Некоторые авторы изучали влияние регуляторов роста на разные экспланты табака. Установлено, что экспланты листьев образовывали значительное количество стеблевых почек на среде с добавлением кинетина. На стеблевых сегментах больше всего почек было при использовании среды с кинетином и 1-нафтилуксусной кислотой (НУК). Гиббереллин оказывал стимулирующее воздействие исключительно на экспланты листового происхождения (Cohen, 1986).
Дифференциация в тканях первичного экспланта отражается и на отдельных механизмах процесса вторичной дифференциации in vitro. Общеизвестно, что перед данным процессом каллусные клетки должны пройти серию делений. Это наблюдалось и при органогенезе в каллусе табака, и при создании эмбриогенного агрегата в культуре клеток моркови (Reinert et al., 1971). Очевидно, необходимы предшествующие клеточные деления, играющие регуляторную роль в определении пути развития, по которому будет идти редифференцирующаяся клетка.

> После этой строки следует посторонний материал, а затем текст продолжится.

Lemma vector_step_spec n offset read to_read st : loop_inv n offset read st → (0 ≤ offset)%Z → (0 < to_read)%Z →
  ((offset + Z.of_nat read) mod vpp + to_read ≤ vpp)%Z →
  ∃ st', vector_step c zone_map offset (Z.of_nat read) to_read st = Ok st' ∧ loop_inv n offset (read + Z.to_nat to_read) st'.
Proof.
  intros Hi Ho Ht Hrun. unfold vector_step. cbv zeta.  set (cur := (offset + Z.of_nat read)%Z) in *.
  destruct (geometry t) as (Hv & Hp & He & _).  pose proof (Z.mod_pos_bound cur vpp Hv).
  set (m := Z.to_nat to_read). assert (∀ j : nat, (j < m)%nat → (cur + Z.of_nat j) / vpp = cur / vpp)%Z as Hpage.
  { intros j Hj. apply run_in_page; lia. }
  assert (∀ j, (offset + Z.of_nat (read + j) = cur + Z.of_nat j)%Z) as Hcur by (intros j; unfold cur; lia). rewrite Nat2Z.id.
  destruct st as [data nulls]. cbn [fst snd]. destruct (zone_map_should_skip (stats c) t (Z.to_nat (cur / vpp)) zone_map) eqn:Eskip.
  - eexists. split; [reflexivity|]. eapply loop_inv_extend; [exact Hi|by rewrite length_replicate| |apply mark_bytes_state, Hi|].
    + intros j Hj Hnull. exfalso. unfold null_at in Hnull.  rewrite Hcur, Hpage, Eskip in Hnull by done. done.
    + intros k. unfold marks. rewrite Nat.add_0_r. destruct (decide (read ≤ k < read + m)) as [Hk|Hk];
        [rewrite bool_decide_eq_true_2 by lia|by rewrite bool_decide_eq_false_2 by lia].
      cbn [andb]. unfold byte_at. rewrite lookup_replicate_2 by lia. unfold null_at.
      replace k with (read + (k - read)) by lia. rewrite Hcur, Hpage, Eskip by lia. done.
  - destruct (page_at_ok (fh c) (cur / vpp) (ok_fh room c Hc)) as [Hpl _]. destruct (page_at_ok (null_fh c) (cur / 4096) (ok_null room c Hc)) as [Hnl Hnb].
    pose proof PAGE_SIZE_val. pose proof (run_in_null_page t cur to_read Hrun). pose proof (Z.mod_pos_bound cur 4096 ltac:(lia)).
    assert (Z.to_nat (cur mod vpp) * es + m * es ≤ PAGE_SIZE) as Hin by (apply run_bytes; lia).
    rewrite slice_get_ok by lia. cbn [outcome_bind]. rewrite slice_get_ok by lia. cbn [outcome_bind]. eexists. split; [reflexivity|].
    set (null_src := slice (page_at (null_fh c) (cur / 4096)) _ _).
    rewrite mark_nulls_bytes; [|apply word_test|lia|by apply bytes_ok_slice|unfold null_src; rewrite length_slice; lia].
    eapply loop_inv_extend; [exact Hi|rewrite length_slice by nia; lia| |apply mark_bytes_state, Hi|].
    + intros j Hj _. rewrite Hcur. apply (slot_of_run (fh c) t cur m j); [apply (ok_fh room c Hc)|lia|done|lia].
    + intros k. unfold marks. rewrite Nat.add_0_r. destruct (decide (read ≤ k < read + m)) as [Hk|Hk];
        [rewrite !bool_decide_eq_true_2 by lia|by rewrite !bool_decide_eq_false_2 by lia].
      cbn [andb]. unfold null_at. replace k with (read + (k - read)) by lia. rewrite Hcur, Hpage, Eskip by lia. cbn [orb].
      unfold null_src. rewrite byte_at_slice by lia. unfold null_byte. destruct (run_in_page 4096 cur (Z.of_nat (k - read))) as [-> ->]; [lia..|].
      do 2 f_equal. lia.
Qed.

Lemma vector_loop_spec fuel n offset read st : loop_inv n offset read st → (0 ≤ offset)%Z → read ≤ n → n - read ≤ fuel →
  ∃ st', vector_loop fuel c zone_map offset (Z.of_nat n) (Z.of_nat read) st = Ok st' ∧ loop_inv n offset n st'.
Proof.
  revert read st. induction fuel as [|fuel IH]; intros read st Hi Ho Hr Hf.
  { exists st. split; [done|]. by replace n with read at 2 by lia. }
  cbn [vector_loop]. case_decide as Hlt; [|exists st; split; [done|]; by replace n with read at 2 by lia].
  destruct (geometry t) as (Hv & _).  pose proof (Z.mod_pos_bound (offset + Z.of_nat read) vpp Hv).
  set (to_read := ((Z.of_nat n - Z.of_nat read) `min` (vpp - (offset + Z.of_nat read) mod vpp))%Z).
  destruct (vector_step_spec n offset read to_read st Hi Ho) as (st' & -> & Hi'); [lia|lia|]. cbn [outcome_bind].
  replace (Z.of_nat read + to_read)%Z with (Z.of_nat (read + Z.to_nat to_read)) by lia. apply IH; [done|done|lia|lia].
Qed.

С учетом сказанного выше чрезвычайно важно учитывать первоначальную дифференциацию в тканях исходного экспланта, поскольку она теснейшим образом связана с морфогенетической способностью тканей. Более того, специфика происхождения отдельной группы клеток сохраняется при длительном культивировании.
Однако общей закономерностью для культивируемых in vitro тканей остается возрастание цитогенетической вариабельности в процессе культивирования, что, в свою очередь, зачастую связано с потерей морфогенетического потенциала (Кунах, 2005).
Источник: Черевченко Т.М., Лаврентьева А.Н., Иванников Р.В. Биотехнология тропических и субтропических растений in vitro. – К.: Наук. думка, 2008. – 559 с.